__TO DO__: Every line of the records below from the line with "apply reaches_refl." up to and including the line with "under a fiber" must be reproduced exactly, and no line outside that range.

★ ★ ★

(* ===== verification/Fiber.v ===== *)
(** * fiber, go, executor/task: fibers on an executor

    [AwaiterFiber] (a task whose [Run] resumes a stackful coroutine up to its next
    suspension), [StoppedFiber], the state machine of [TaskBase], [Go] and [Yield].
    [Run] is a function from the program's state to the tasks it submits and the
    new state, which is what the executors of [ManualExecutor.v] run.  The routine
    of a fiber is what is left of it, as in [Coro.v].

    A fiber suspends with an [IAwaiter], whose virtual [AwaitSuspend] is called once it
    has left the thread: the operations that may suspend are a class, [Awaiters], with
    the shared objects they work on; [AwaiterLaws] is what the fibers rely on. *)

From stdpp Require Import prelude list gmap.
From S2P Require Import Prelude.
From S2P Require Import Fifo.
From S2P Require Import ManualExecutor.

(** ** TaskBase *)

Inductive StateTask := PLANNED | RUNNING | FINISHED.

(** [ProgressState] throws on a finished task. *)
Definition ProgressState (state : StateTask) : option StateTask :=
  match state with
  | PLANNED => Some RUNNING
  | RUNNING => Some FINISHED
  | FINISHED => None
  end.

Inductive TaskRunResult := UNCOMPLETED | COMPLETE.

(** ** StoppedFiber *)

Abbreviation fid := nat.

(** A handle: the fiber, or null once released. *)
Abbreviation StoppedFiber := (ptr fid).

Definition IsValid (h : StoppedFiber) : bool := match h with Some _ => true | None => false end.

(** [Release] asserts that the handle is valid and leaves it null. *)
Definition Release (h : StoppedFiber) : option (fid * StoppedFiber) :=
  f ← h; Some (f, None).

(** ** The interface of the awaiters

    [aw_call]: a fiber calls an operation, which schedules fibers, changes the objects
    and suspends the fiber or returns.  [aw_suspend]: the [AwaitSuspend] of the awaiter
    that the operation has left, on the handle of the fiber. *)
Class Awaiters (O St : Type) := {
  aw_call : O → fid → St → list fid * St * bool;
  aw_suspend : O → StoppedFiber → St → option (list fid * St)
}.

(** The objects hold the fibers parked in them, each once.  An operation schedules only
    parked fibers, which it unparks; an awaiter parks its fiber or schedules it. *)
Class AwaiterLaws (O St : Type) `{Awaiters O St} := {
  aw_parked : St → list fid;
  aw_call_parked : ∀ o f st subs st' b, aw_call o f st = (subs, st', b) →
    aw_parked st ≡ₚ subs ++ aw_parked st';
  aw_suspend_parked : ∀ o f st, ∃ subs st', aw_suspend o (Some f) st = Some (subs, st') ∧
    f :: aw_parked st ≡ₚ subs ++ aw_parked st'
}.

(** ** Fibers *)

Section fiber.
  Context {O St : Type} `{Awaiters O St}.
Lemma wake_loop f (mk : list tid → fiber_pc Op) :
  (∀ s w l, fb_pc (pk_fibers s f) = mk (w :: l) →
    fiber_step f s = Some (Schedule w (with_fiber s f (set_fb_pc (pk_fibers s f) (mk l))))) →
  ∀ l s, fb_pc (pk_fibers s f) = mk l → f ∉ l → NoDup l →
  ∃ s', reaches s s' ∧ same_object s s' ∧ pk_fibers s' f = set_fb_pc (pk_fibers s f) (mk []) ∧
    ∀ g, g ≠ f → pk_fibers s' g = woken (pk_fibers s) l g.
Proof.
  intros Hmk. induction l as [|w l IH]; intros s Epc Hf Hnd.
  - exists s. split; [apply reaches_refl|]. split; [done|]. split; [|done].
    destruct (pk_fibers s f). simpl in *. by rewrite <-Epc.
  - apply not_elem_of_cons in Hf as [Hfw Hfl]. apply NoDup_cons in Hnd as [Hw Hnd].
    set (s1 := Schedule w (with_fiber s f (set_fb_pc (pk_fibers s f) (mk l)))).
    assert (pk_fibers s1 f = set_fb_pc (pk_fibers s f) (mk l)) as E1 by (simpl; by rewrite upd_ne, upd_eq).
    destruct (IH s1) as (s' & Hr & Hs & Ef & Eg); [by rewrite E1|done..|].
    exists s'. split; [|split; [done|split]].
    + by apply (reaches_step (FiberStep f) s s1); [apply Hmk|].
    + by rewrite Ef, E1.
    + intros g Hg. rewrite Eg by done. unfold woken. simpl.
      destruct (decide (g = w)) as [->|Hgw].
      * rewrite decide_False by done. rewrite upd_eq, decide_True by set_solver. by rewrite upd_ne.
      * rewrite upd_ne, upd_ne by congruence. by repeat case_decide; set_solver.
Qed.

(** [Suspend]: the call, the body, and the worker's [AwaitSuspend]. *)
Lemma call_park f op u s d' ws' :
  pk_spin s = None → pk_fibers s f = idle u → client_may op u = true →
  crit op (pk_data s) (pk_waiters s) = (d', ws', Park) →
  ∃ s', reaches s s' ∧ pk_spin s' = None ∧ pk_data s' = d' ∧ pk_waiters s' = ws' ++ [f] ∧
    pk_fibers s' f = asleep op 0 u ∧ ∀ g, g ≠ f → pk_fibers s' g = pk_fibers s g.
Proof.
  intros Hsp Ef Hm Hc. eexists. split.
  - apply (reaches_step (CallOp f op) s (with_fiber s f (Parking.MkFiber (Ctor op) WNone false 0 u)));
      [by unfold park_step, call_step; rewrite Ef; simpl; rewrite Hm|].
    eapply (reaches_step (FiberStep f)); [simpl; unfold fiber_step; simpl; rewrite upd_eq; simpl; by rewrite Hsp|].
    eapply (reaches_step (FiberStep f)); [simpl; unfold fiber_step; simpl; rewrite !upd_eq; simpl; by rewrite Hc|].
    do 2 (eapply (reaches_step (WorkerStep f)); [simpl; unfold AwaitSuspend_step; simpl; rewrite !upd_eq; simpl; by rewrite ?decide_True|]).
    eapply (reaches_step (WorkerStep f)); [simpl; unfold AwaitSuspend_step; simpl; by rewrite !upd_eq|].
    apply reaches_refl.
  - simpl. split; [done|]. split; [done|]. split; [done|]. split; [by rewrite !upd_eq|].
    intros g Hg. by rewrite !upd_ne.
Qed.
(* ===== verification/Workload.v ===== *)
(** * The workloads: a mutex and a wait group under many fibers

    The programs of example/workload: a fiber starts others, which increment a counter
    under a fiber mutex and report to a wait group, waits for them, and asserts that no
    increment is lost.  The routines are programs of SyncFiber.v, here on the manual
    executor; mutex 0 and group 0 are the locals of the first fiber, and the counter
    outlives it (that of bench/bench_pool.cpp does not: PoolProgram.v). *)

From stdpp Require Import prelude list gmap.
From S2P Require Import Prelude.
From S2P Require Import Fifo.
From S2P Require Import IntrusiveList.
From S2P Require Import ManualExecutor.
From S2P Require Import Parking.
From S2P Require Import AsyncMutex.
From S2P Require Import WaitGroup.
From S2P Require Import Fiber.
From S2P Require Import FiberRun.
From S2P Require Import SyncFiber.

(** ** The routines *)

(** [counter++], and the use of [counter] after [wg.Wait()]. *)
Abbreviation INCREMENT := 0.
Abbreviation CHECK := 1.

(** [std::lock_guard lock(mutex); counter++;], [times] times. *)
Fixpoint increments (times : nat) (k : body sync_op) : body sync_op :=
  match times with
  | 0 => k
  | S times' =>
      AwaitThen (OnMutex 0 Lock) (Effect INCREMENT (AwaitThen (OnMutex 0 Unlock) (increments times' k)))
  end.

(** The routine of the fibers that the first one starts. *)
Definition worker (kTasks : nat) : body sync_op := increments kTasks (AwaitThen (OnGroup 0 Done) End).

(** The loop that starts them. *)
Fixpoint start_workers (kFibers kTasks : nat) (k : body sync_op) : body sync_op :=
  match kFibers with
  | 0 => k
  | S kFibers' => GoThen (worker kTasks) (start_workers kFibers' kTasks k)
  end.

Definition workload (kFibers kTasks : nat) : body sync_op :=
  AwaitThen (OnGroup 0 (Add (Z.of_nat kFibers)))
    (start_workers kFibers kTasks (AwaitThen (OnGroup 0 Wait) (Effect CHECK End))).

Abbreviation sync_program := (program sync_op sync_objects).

★ ★ ★

__ANSWER TO THIS EXERCISE__:
    apply reaches_refl.
  - simpl. split; [done|]. split; [done|]. split; [done|]. split; [by rewrite !upd_eq|].
    intros g Hg. by rewrite !upd_ne.
Qed.
(* ===== verification/Workload.v ===== *)
(** * The workloads: a mutex and a wait group under many fibers

    The programs of example/workload: a fiber starts others, which increment a counter
    under a fiber mutex and report to a wait group, waits for them, and asserts that no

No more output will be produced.